Docker set up a test environment using loopholes
micr067@test:~/vulhub/weblogic/CVE-2018-2894$ sudo docker-compose build
weblogic uses an image, skipping
micr067@test:~/vulhub/weblogic/CVE-2018-2894$ sudo docker-compose up -d
http://192.168.190.135:7001/console
login console
sudo docker-compose logs | grep password account password to view the environment
Username: weblogic
Password: cWkt0VPA
Click
base_domain
, configuration
On "Enable Web Services Test Page" option in the advanced in preservation.

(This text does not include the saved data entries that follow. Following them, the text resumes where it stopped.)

(** * Day 1 of Advent of Code 2024 (src/aoc2024-1/src/main.rs)

    Shallow embedding of the three functions of [main.rs]:
    [read_data_from_file], [calculate_total_distance] and
    [calculate_similarity_score].

    - [i32] values are [Z] in [i32_min .. i32_max].  Rust's arithmetic on
      [i32] depends on the build profile: with overflow checks (the default
      of debug builds) an overflowing [+], [-], [*] or [abs] panics; without
      them (release builds) it wraps around modulo 2^32.  Every arithmetic
      operation therefore takes the flag [oc] ("overflow-checks") and
      returns [option Z], [None] standing for the panic.
    - A panic of any kind (overflow, out-of-bounds indexing) is [None].
    - [io::Result<T>] is [io_result T]; an opened file is the stream of line
      results that [BufReader::lines] yields.  A [file] is
      [io_result (list (io_result string))]: the [File::open] result, and on
      success the results of the successive [next] calls of [lines()] up
      to the end of the stream.  A stream that may never end (a read error
      on every call) is a [stream_file], over the coinductive
      [lines_iter]; on it the loop is the relation [read_loop].
    - A line is the byte string of its UTF-8 text; [split_whitespace]
      recognises the UTF-8 encodings of all the characters of Rust's
      [char::is_whitespace]. *)

From Stdlib Require Import ZArith Lia.
From Stdlib Require Import Ascii String DecimalString DecimalPos.
From stdpp Require Import base list gmap sorting strings.

Open Scope Z_scope.

(* ------------------------------------------------------------------ *)
(** ** Rust [i32] arithmetic *)

Definition i32_min : Z := -2147483648.
Definition i32_max : Z := 2147483647.

Definition in_i32 (z : Z) : bool := (i32_min <=? z) && (z <=? i32_max).

(** Two's complement wrap-around to 32 bits. *)
Definition wrap32 (z : Z) : Z := (z + 2147483648) mod 4294967296 - 2147483648.

(** The outcome of an [i32] operation whose exact result is [z]. *)
Definition i32_result (oc : bool) (z : Z) : option Z :=
  if in_i32 z then Some z else if oc then None else Some (wrap32 z).

Definition i32_add (oc : bool) (a b : Z) : option Z := i32_result oc (a + b).
Definition i32_sub (oc : bool) (a b : Z) : option Z := i32_result oc (a - b).
Definition i32_mul (oc : bool) (a b : Z) : option Z := i32_result oc (a * b).
(** [i32::abs]: [abs(i32::MIN)] overflows. *)
Definition i32_abs (oc : bool) (a : Z) : option Z := i32_result oc (Z.abs a).

(* ------------------------------------------------------------------ *)
(** ** [io::Result] and files *)

Inductive io_error : Type :=
  | NotFound
  | PermissionDenied
  | InvalidData
  | Other.

Inductive io_result (T : Type) : Type :=
  | Ok (t : T)
  | Err (e : io_error).
Arguments Ok {T} t.
Arguments Err {T} e.

(** [File::open] and then the line stream of [BufReader::lines], when
    that stream ends. *)
Definition file := io_result (list (io_result string)).

(* ------------------------------------------------------------------ *)
(** ** [str::split_whitespace] and [str::parse::<i32>] *)

(** [char::is_whitespace] is Unicode's White_Space property.  A [&str]
    is UTF-8, and [lines()] only yields valid UTF-8 (an invalid line is an
    [Err] of kind [InvalidData]), so a record is a byte string in which the
    whitespace characters are these encodings:
    - one byte: '\t' '\n' '\x0B' '\x0C' '\r' ' ';
    - two bytes: U+0085 (C2 85), U+00A0 (C2 A0);
    - three bytes: U+1680 (E1 9A 80), U+2000 to U+200A (E2 80 80 to
      E2 80 8A), U+2028 (E2 80 A8), U+2029 (E2 80 A9), U+202F (E2 80 AF),
      U+205F (E2 81 9F), U+3000 (E3 80 80).
    Every byte after the first of a multi-byte encoding is a continuation
    byte (80 to BF), which never starts a character: in valid UTF-8 these
    byte sequences occur exactly where the characters do. *)
Definition is_whitespace_ascii (c0 : ascii) : bool :=
  let n0 := nat_of_ascii c0 in
  ((9 <=? n0)%nat && (n0 <=? 13)%nat) || (n0 =? 32)%nat.

Definition is_whitespace2 (c0 c1 : ascii) : bool :=
  let n0 := nat_of_ascii c0 in
  let n1 := nat_of_ascii c1 in
  (n0 =? 194)%nat && ((n1 =? 133)%nat || (n1 =? 160)%nat).

Definition is_whitespace3 (c0 c1 c2 : ascii) : bool :=
  let n0 := nat_of_ascii c0 in
  let n1 := nat_of_ascii c1 in
  let n2 := nat_of_ascii c2 in
  ((n0 =? 225)%nat && (n1 =? 154)%nat && (n2 =? 128)%nat) ||
  ((n0 =? 226)%nat && (n1 =? 128)%nat &&
     (((128 <=? n2)%nat && (n2 <=? 138)%nat) ||
      (n2 =? 168)%nat || (n2 =? 169)%nat || (n2 =? 175)%nat)) ||
  ((n0 =? 226)%nat && (n1 =? 129)%nat && (n2 =? 159)%nat) ||
  ((n0 =? 227)%nat && (n1 =? 128)%nat && (n2 =? 128)%nat).
(** ** First-seen order on the rows *)

Section first_seen.
Import Vocab.

(** X7: of two training IDs other than "unk", the one whose first row comes
    later has the larger index. *)
Theorem build_vocab_first_seen_order before x after y i j :
  y ∈ before → x ∉ before → x ≠ "unk" → y ≠ "unk" →
  build_vocab (before ++ x :: after) !! y = Some i →
  build_vocab (before ++ x :: after) !! x = Some j →
  i < j.
Proof.
  intros Hy Hx Hxu Hyu. rewrite !build_vocab_lookup_ne by done.
  by apply numbered_first_seen_order.
Qed.

Lemma build_vocab_first_seen_order_witness :
  "u1" ∈ ["u3"; "u1"]
  ∧ ("u2" ∉ ["u3"; "u1"])
  ∧ "u2" ≠ "unk"
  ∧ "u1" ≠ "unk"
  ∧ build_vocab (["u3"; "u1"] ++ "u2" :: ["u1"]) !! "u1" = Some 2
  ∧ build_vocab (["u3"; "u1"] ++ "u2" :: ["u1"]) !! "u2" = Some 3
  ∧ 2 < 3.
Proof.
  assert ("u1" ∈ ["u3"; "u1"]) as Hy by (right; by left).
  assert ("u2" ∉ ["u3"; "u1"]) as Hx
    by (apply (bool_decide_unpack _); vm_compute; exact I).
  assert ("u2" ≠ "unk") as Hxu by discriminate.
  assert ("u1" ≠ "unk") as Hyu by discriminate.
  split; [exact Hy|]. split; [exact Hx|]. split; [exact Hxu|].
  split; [exact Hyu|]. split; [reflexivity|]. split; [reflexivity|].
  exact (build_vocab_first_seen_order ["u3"; "u1"] "u2" ["u1"] "u1" 2 3
           Hy Hx Hxu Hyu eq_refl eq_refl).
Defined.

End first_seen.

T3 also called rich sockets, BEA is an internal protocol, feature-rich, good scalability. T3 is two-way and multi-protocol asynchronous, highly optimized, using only one socket and a thread. With this method, you can use a variety of server-side RMI objects based on the needs of Java-based client, but still use a socket and a thread.
Set to Work Home Dir
/u01/oracle/user_projects/domains/base_domain/servers/AdminServer/tmp/_WL_internal/com.oracle.webservices.wls.ws-testclient-app-wls/4mcj4y/war/css
The directory is set to ws_utc application of static files css directory, there is no need to access the directory permissions, and then submit.
然后点击“安全”,添加 ,弹出登录框,点击“浏览”上传webshell并抓包。
可以看到已经成功上传。
访问http://your-ip:7001/ws_utc/css/config/keystore/[时间戳]_[文件名],即可执行webshell
可以访问。
使用蚁剑和菜刀连接失败,换用冰蝎的shell 使用冰蝎成功连接。